Segment Start: Source material
Definition is_overview_line (e : process_log) : bool :=
  match e with
  | Info_overview _ | Exception_overview _ => true
  | _ => false
  end.

(** The thumbnail path for the still image [name] of [stills]. *)
Definition thumbnail_of (stills thumbs : path) (name : string) : path :=
  join thumbs (thumbnail_name (join stills name)).

(** ** Example inputs of the processing phase *)

Module MoreExamples.

Import Examples.

(** An image collaborator that fails on names with BAD and otherwise writes
    its output file. *)
Definition write (out : path) (ino : nat) (fs : filesystem) : filesystem :=
  if exists_ fs out then fs else fs ++ [(out, File ino)].

Definition painter : ImageLib :=
  {| resize_fit := fun jpg out fs =>
       if PyStr.contains "BAD" (name_of jpg) then (Some OSError, fs)
       else (None, write out 100 fs);
     create_grid_image := fun _ out fs => (None, write out 101 fs) |}.

Definition still_scp : string := "MRITC_SCP_IN2018_V06_001_20181120T120030Z_0003.JPG".
Definition still_bad : string := "BAD.jpg".

(** The populated data directory with one more still image. *)
Definition with_scp : filesystem :=
  packaged ++ [ (join (join data_dir "stills") still_scp, File 5) ].

(** The same with a still image that the collaborator cannot read, scanned
    first. *)
Definition with_bad : filesystem :=
  (join (join data_dir "stills") still_bad, File 6) :: with_scp.

(** The file system left by [_process] on [with_scp]. *)
Definition processed : filesystem :=
  Eval vm_compute in
    p_files (snd (@_process painter data_dir (mkProcess with_scp []))).

(** A log without the time column, and a log without rows. *)
Definition no_time_column (_ : path) : exn + csv :=
  inr (mkCsv ["Time"; "Pres"] [["2018-11-20 12:00:10.250000"; "1020.5"]]).

Definition header_only (_ : path) : exn + csv := inr (mkCsv columns []).

End MoreExamples.

(** ** Vocabulary of the import properties *)

(** The regular files of a file system, in scan order. *)
Definition regular_files (fs : filesystem) : filesystem :=
  filter (fun e => is_file_node (snd e)) fs.

(** The second file system is the first with directories added at the end. *)
Definition only_dirs_added (fs fs' : filesystem) : Prop :=
  exists dirs, fs' = fs ++ dirs /\ Forall (fun e => snd e = Dir) dirs.

(** An entry two levels below [data_dir]: a file of a destination bucket. *)
Definition in_bucket (data_dir : path) (e : path * node) : Prop :=
  exists bucket name, fst e = data_dir ++ [bucket; name].

(** A dry state and a state of the run that links: the same calls to
    [_create_hard_link] so far, and the same files but for the links made. *)
Definition same_decisions (data_dir : path) (dry wet : state) : Prop :=
  requests dry = requests wet
  /\ exists links, files wet = files dry ++ links
                   /\ Forall (in_bucket data_dir) links.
Segment End: Source material
Task details:
Quote verbatim the line containing "exists dirs, fs'" and every line after it through the end of the records above.

Answer box:
  exists dirs, fs' = fs ++ dirs /\ Forall (fun e => snd e = Dir) dirs.

(** An entry two levels below [data_dir]: a file of a destination bucket. *)
Definition in_bucket (data_dir : path) (e : path * node) : Prop :=
  exists bucket name, fst e = data_dir ++ [bucket; name].

(** A dry state and a state of the run that links: the same calls to
    [_create_hard_link] so far, and the same files but for the links made. *)
Definition same_decisions (data_dir : path) (dry wet : state) : Prop :=
  requests dry = requests wet
  /\ exists links, files wet = files dry ++ links
                   /\ Forall (in_bucket data_dir) links.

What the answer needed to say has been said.